Surprise, surprise, a dash cam manufacturer says one of the best ways to protect your car from thieves is using one of its devices.
However, there is already the suggestion that domestic surveillance cameras are helping to cut down on some forms of vehicle crime.
A report earlier this year said that the rise in popularity of video doorbells may be driving a dramatic decline in the number of cases of drivers fleeing the scene of a crime.
This generally occurs when motorists involved in collisions make off before police and emergency services arrive at the scene.
But cases also include minor incidents, such as small prangs and clipping wing mirrors, that often cost victims money to repair if the perpetrator fails to leave their details.
And this is believed to be a result of the rise in people having smart doorbells installed at their homes, dash cams in cars and helmet cameras used by cyclists and motorbike riders.
Stats from the Driver and Vehicle Licensing Agency show that cases of this offence fell by a third between 2021 and 2022.
There has been a recent jump in cases of car cannibals striking. These thieves strip parts of parked vehicles at the roadside and in car parks to sell for spares
Nextbase says its latest devices can help protect drivers from all these different types of crime as they record not only when a vehicle is on the move.
This will particularly help to curb the rise in car cannibalism reported in recent months.
This type of crime is becoming increasing prevalent, with 5 per cent of respondents saying they had experienced theft of a car part in the last two years.

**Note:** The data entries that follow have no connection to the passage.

(** C17. Mounting a disk with 1024-byte blocks and 64-byte descriptors either fails and gives back all memory, or gives the state that the
    superblock and the descriptors describe, holding two allocations; unmounting writes the superblock back and frees both. *)
Theorem ext4_mount_unmount junk (m : mounted A D) (Hf : formatted (nblocks := nblocks) (L := L) (m_disk m)) (Hh : a_inv (m_heap m)) (Hj : forall n, length (junk n) = n /\ Forall byte (junk n)) :
  exists r m', ext4_mount junk m = Ok (r, m') /\ m_disk m' = m_disk m /\ a_inv (m_heap m') /\
    ((r = -1 /\ root_ext4 m' = root_ext4 m /\ cap_same (a_cap (m_heap m)) (a_cap (m_heap m'))) \/
     (r = 0 /\ exists f, root_ext4 m' = Some f /\ Ext4Alloc.ok (bs := 1024) (nblocks := nblocks) (L := L) (St f (m_heap m') (m_disk m')) /\
        mount_caps (m_heap m) (m_heap m') (fs_addr f) (descs_addr f) /\
        ((0 < spare (m_heap m'))%nat -> exists m2, ext4_unmount m' = Ok (0, m2) /\ root_ext4 m2 = None /\ cap_same (a_cap (m_heap m)) (a_cap (m_heap m2)) /\
           forall c, blk (m_disk m2) c = if decide (c = 1) then splice (blk (m_disk m) 1) 0 (sb f) else blk (m_disk m) c))).
Proof using Type*.
  destruct (ext4_mount_ok junk m Hf Hh Hj) as (r & m' & E & Ed & Hi & Hr). exists r, m'. split; [done|]. split; [done|]. split; [done|].
  destruct Hr as [?|(-> & f & Ef & Hok & Hc)]; [by left|right]. split; [done|]. exists f. split; [done|]. split; [done|]. split; [done|]. intros Hs.
  destruct Hc as (Hne & Hp & Hq & c1 & c2 & Hc). assert (1 < nblocks) as Hn1 by (pose proof (fm_room _ Hf); pose proof gl_count; assert (0 <= (l_count L + 15) / 16) by (apply Z.div_pos; lia); lia).
  destruct (ext4_unmount_ok m' f c1 c2 Ef Hok Hs Hn1) as (m2 & E2 & Er2 & _ & Hc2 & Hb2); [by rewrite Hc, decide_False, decide_True|by rewrite Hc, decide_True|done|].
  exists m2. split; [done|]. split; [done|]. rewrite Ed in Hb2. split; [|done]. intros x. rewrite Hc2, Hc.
  destruct (decide (x = descs_addr f)) as [->|]; [by rewrite decide_True by auto|]. destruct (decide (x = fs_addr f)) as [->|]; [by rewrite decide_True by auto|]. by rewrite decide_False by tauto.
Qed.
End mount.

(** ** Witnesses *)

Lemma ext4_write_file_correct_witness : exists k s', ext4_write_file demo 11 [104; 105] 1023 = Ok (k, s') /\ 0 <= k <= 2.
Proof.
  destruct (ext4_write_file_correct demo 11 [104; 105] 1023 demo_ok demo_spare demo_sound ltac:(unfold inode_ok; cbn; lia) ltac:(vm_compute; reflexivity)
    ltac:(lia) ltac:(reflexivity) ltac:(reflexivity) ltac:(apply (good_block_ok 2); vm_compute; reflexivity)) as (k & s' & E & Hk & _).
  exists k, s'. split; [exact E|exact Hk].
Defined.

Lemma ext4_read_file_correct_witness : exists s', ext4_read_file demo 11 0 100 = Ok (0, [], s').
Proof.
  destruct (ext4_read_file_correct demo 11 0 100 demo_ok demo_spare demo_sound ltac:(unfold inode_ok; cbn; lia) ltac:(vm_compute; reflexivity)
    ltac:(lia) ltac:(lia) ltac:(reflexivity)) as (k & s' & E & _ & Hk & _).
  assert (Ext4Rw.file_size (bs := 1024) (L := demo_layout) (disk demo) 11 = 0) as E0 by (vm_compute; reflexivity). cbv zeta in Hk. rewrite E0 in Hk. assert (k = 0) as -> by lia. exists s'. exact E.
Defined.

Lemma ext4_write_read_witness : exists k s1 s2, ext4_write_file demo 11 [104; 105] 1023 = Ok (k, s1) /\ ext4_read_file s1 11 1023 k = Ok (k, take (Z.to_nat k) [104; 105], s2).
Proof.
  exact (ext4_write_read demo 11 [104; 105] 1023 demo_ok demo_spare demo_sound ltac:(unfold inode_ok; cbn; lia) ltac:(vm_compute; reflexivity)
    ltac:(lia) ltac:(reflexivity) ltac:(reflexivity) ltac:(apply (good_block_ok 2); vm_compute; reflexivity)).
Defined.

Lemma ext4_alloc_block_correct_witness : exists r s', ext4_alloc_block demo 0 = Ok (r, s') /\ (r = -1 \/ used (L := demo_layout) demo_disk r = false).
Proof.
  destruct (ext4_alloc_block_correct demo 0 demo_ok demo_some ltac:(lia)) as (r & s' & E & _ & _ & Hr).
  exists r, s'. split; [exact E|]. destruct Hr as [[Hr _]|(_ & Hr & _)]; [by left|by right].
Defined.

Lemma ext4_mount_unmount_witness : exists r m', ext4_mount (fun n => replicate n 0) (Mounted None demo_heap demo_disk) = Ok (r, m') /\ m_disk m' = demo_disk.
Proof.
  destruct (ext4_mount_unmount (fun n => replicate n 0) (Mounted None demo_heap demo_disk) demo_formatted demo_heap_ok) as (r & m' & E & Ed & _).
  { intros n. split; [apply length_replicate|by apply Forall_replicate]. }
  exists r, m'. split; [exact E|exact Ed].
Defined.

Lemma ext4_truncate_correct_witness : exists s', ext4_truncate demo 11 0 = Ok (0, s') /\ rd i_size_lo (node (bs := 1024) (L := demo_layout) (disk s') 11) = 0.
Proof.
  destruct (ext4_truncate_correct demo 11 0 demo_ok ltac:(transitivity 3%nat; [lia|apply demo_spare]) demo_sound ltac:(unfold inode_ok; cbn; lia) ltac:(vm_compute; reflexivity) ltac:(lia))
    as (s' & E & _ & _ & _ & _ & Hlo & _).
  exists s'. split; [exact E|exact Hlo].
Defined.

(** After a truncation another file is given a block that the truncated file still points to: what is then written to the one is read from the other. *)
Theorem ext4_truncate_aliases :
  (r ← ext4_write_file demo 11 [104; 105] 0; r ← ext4_truncate (snd r) 11 0; r ← ext4_write_file (snd r) 10 [97; 98] 0; r ← ext4_write_file (snd r) 11 [88; 89] 0;
   r ← ext4_read_file (snd r) 10 0 2; Ok (fst r)) = Ok (2, [88; 89]).
Proof. vm_compute. reflexivity. Qed.

Lemma ext4_add_dir_entry_correct_witness : exists r s', ext4_add_dir_entry demo 11 [97] 5 1 = Ok (r, s') /\ Ext4Alloc.ok (bs := 1024) (nblocks := 64) (L := demo_layout) s'.
Proof.
  destruct (ext4_add_dir_entry_correct demo 11 [97] 5 1 [] demo_ok demo_spare demo_sound ltac:(unfold inode_ok; cbn; lia) ltac:(vm_compute; reflexivity) demo_directory ltac:(reflexivity) ltac:(reflexivity)
    ltac:(split; [lia|]; split; [lia|]; split; [vm_compute; discriminate|]; apply (good_block_ok 1); vm_compute; reflexivity)) as (r & s' & E & Ha).
  exists r, s'. split; [exact E|]. exact (ea_ok _ _ _ _ _ _ _ _ Ha).
Defined.

Lemma ext4_create_file_correct_witness : exists r s', ext4_create_file demo 11 [97] 0x41ED = Ok (r, s') /\ Ext4Alloc.ok (bs := 1024) (nblocks := 64) (L := demo_layout) s'.
Proof.
  destruct (ext4_create_file_correct demo 11 [97] 0x41ED [] demo_ok demo_spare demo_sound ltac:(unfold inode_ok; cbn; lia) ltac:(vm_compute; reflexivity) demo_directory ltac:(reflexivity) ltac:(reflexivity)
    ltac:(apply (good_block_ok 1); vm_compute; reflexivity)) as (r & s' & E & Hok & _).
  exists r, s'. split; [exact E|exact Hok].
Defined.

The study found that Londoners are most at risk and twice as likely (10 per cent) to have had a part stolen off their car than the wider country while East Anglia is the safest area, where just 1 per cent of drivers reporting having a component stripped from their vehicle.
Nextbase’s new iQ range of ‘smart’ dash cams should help tackle this.
Like a video doorbell, they send a notification to an owner’s smartphone if someone tries to break in, bumps your car while it’s parked or tries to strip it of parts at the roadside.
Footage taken is immediately backed up online to provide a record of who gets into the vehicle or near it, providing a view both inside and outside the car and to help track its location if it is stolen.
‘This is the first time this kind of technology has made it to dash cams, allowing anybody to protect their vehicle with the kind of security homes have recently gained,’ Brooker says.
‘Eventually this kind of technology will make stealing a car unviable.
‘For now, it will help police track down more of these criminals and stop these thefts from happening in the first place.’